With D greater than or equal to 3, then with probability 1, AS, the graph is
connected.
>> No, but what you strongly suspect is true. You suspect it to be theorem, but
deregular graph.
>> Ioana Dumitriu: You can find examples for D2 equals 2 where the probability
of encountering a graph that has two possible partitions is not zero.
>> But it's not asking about the probability.
>> Ioana Dumitriu: I'm sorry, I guess I don't understand.
>> He's asking about the uniqueness of partitions for --
>> Ioana Dumitriu: Oh, what's the question?
>> So I find you saying that you suspect that it's deterministically true that a D
regular graph--
>> Ioana Dumitriu: Not deterministically true. I think it's true with high
probability. For example, if you think of a square, okay, so you have N -- N is
even.
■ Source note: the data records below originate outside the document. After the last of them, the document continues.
(* ===== verification/_CoqProject ===== *)
-Q . S2P
Prelude.v
Bytes.v
Memory.v
NetChecksum.v
Pci.v
PciSpec.v
PciInv.v
PciCfg.v
PciReset.v
PciGuest.v
PciIrq.v
PciAdd.v
PciHot.v
PciCap.v
PciPath.v
E1000Hw.v
AqSpec.v
E1000State.v
E1000Eeprom.v
E1000Tx.v
E1000Rx.v
E1000Ring.v
Process.v
Message.v
Panel.v
Options.v
OptionsSpec.v
Discovery.v
DiscoverySpec.v
Demo.v
SendRcv.v
Firmware.v
AdminQ.v
E1000Mmio.v
Driver.v
E1000Inv.v
E1000Pci.v
PciMachine.v
CardIrq.v
E1000TxRing.v
E1000TxSpec.v
E1000Tso.v
E1000TsoRing.v
E1000RxSpec.v
E1000MmioSpec.v
NetQueue.v
Net.v
SaveVm.v
VmDesc.v
PciVm.v
VmState.v
E1000Life.v
Snapshot.v
SnapshotSpec.v
SnapshotCards.v
Link.v
LinkErrors.v
DriverSpec.v
Examples.v
ExamplesDev.v
ExamplesSys.v
ExamplesDrv.v
ExamplesPci.v
ExamplesHot.v
ExamplesIrq.v
ExamplesSnap.v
So you just put N over 2, N over 2, N over 2. And then you just put there
you put I guess D over 2 or something like that. Regular examples and then
between them bipartite D over 2. Bipartite D over two in this case D1 is equal to
D2 but you can imagine other cases it works.
>> The idea is these would occur with multiple --
>> Ioana Dumitriu: Yes. No, there's no reason to believe this is deterministic. I
think it's with high probability, though. With vanishing probability do you expect
to encounter a second partition in a graph that has one. Sorry I didn't
understand.
>> David Wilson: Any other last questions? Let's thank Ioana again.